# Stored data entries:
▶
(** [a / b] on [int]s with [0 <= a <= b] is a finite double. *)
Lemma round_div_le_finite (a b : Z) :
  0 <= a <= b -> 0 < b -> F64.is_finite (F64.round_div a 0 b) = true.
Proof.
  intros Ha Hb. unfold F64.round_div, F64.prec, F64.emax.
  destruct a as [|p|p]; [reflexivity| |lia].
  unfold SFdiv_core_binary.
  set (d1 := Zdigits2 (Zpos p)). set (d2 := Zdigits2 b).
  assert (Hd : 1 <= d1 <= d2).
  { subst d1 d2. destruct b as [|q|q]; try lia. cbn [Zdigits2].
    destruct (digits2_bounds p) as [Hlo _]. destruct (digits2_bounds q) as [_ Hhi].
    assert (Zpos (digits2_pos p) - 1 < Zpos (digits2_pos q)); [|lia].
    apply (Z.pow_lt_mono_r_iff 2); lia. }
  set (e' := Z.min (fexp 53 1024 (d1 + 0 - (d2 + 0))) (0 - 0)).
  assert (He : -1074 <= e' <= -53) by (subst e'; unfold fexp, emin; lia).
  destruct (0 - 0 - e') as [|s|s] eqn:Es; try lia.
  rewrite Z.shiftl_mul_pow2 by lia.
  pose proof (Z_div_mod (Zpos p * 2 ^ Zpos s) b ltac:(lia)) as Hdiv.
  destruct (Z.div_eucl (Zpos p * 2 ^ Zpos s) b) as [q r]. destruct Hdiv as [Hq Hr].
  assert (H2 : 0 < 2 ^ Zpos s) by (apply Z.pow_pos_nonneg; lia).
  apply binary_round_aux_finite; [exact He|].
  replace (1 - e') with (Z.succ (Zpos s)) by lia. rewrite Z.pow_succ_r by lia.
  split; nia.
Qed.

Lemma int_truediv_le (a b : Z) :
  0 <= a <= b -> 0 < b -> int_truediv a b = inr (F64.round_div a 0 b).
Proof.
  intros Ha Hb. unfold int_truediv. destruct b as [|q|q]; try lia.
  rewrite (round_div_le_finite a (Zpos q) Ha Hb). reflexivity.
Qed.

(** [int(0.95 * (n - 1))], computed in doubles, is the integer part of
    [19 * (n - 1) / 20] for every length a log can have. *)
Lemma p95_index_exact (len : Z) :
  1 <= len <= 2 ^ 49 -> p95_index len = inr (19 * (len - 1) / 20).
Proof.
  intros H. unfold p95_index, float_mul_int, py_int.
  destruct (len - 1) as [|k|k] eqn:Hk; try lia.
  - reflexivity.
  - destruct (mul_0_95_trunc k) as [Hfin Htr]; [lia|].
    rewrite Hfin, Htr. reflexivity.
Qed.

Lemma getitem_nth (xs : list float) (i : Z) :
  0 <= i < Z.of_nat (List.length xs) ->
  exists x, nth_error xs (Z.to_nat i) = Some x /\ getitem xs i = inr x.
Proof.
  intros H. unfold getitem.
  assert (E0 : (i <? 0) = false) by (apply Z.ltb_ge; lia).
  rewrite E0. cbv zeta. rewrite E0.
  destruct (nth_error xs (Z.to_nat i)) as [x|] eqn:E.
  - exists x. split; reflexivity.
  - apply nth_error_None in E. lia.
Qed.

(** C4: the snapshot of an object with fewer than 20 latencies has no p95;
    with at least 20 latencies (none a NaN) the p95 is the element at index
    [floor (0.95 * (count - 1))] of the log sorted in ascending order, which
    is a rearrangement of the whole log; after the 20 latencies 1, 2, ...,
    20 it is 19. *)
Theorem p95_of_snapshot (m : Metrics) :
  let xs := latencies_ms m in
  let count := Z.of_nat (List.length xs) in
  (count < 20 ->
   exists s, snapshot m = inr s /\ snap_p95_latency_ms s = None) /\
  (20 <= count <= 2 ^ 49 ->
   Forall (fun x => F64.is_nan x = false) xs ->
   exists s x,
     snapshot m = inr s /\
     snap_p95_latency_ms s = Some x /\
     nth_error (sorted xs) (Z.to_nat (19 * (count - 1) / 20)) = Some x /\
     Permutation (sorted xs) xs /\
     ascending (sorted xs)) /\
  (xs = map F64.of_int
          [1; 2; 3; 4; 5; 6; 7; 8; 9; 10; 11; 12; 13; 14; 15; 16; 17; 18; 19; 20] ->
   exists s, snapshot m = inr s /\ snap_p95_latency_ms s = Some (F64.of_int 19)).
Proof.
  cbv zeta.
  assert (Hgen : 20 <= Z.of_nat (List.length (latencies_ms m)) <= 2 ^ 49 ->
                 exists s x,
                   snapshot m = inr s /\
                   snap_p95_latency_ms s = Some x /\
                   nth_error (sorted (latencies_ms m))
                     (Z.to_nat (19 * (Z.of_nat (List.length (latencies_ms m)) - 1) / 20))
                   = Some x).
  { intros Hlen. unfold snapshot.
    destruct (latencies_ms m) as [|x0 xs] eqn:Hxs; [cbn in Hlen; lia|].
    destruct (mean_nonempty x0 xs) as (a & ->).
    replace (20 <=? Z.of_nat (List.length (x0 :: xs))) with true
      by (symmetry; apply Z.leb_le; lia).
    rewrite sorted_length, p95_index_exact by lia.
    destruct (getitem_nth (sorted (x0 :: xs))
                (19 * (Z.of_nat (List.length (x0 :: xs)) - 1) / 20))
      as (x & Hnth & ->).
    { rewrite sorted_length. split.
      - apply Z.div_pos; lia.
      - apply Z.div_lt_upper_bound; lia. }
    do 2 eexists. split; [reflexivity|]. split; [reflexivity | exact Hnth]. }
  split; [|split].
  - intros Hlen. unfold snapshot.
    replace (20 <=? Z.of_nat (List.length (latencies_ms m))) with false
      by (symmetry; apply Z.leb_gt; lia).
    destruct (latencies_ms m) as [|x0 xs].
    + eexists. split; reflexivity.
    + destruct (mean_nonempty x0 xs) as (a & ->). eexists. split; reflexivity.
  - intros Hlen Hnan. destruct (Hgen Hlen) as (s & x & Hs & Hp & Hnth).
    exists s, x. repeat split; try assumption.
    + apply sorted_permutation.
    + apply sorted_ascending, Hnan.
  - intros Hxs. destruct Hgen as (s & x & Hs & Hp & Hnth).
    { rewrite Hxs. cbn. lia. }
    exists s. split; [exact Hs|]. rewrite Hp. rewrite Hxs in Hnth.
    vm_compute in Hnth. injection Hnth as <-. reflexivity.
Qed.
◀
# TASK PROMPT:
The expected answer is every line above in which the word "Hdiv" appears.

# EXERCISE SOLUTION:
  pose proof (Z_div_mod (Zpos p * 2 ^ Zpos s) b ltac:(lia)) as Hdiv.
  destruct (Z.div_eucl (Zpos p * 2 ^ Zpos s) b) as [q r]. destruct Hdiv as [Hq Hr].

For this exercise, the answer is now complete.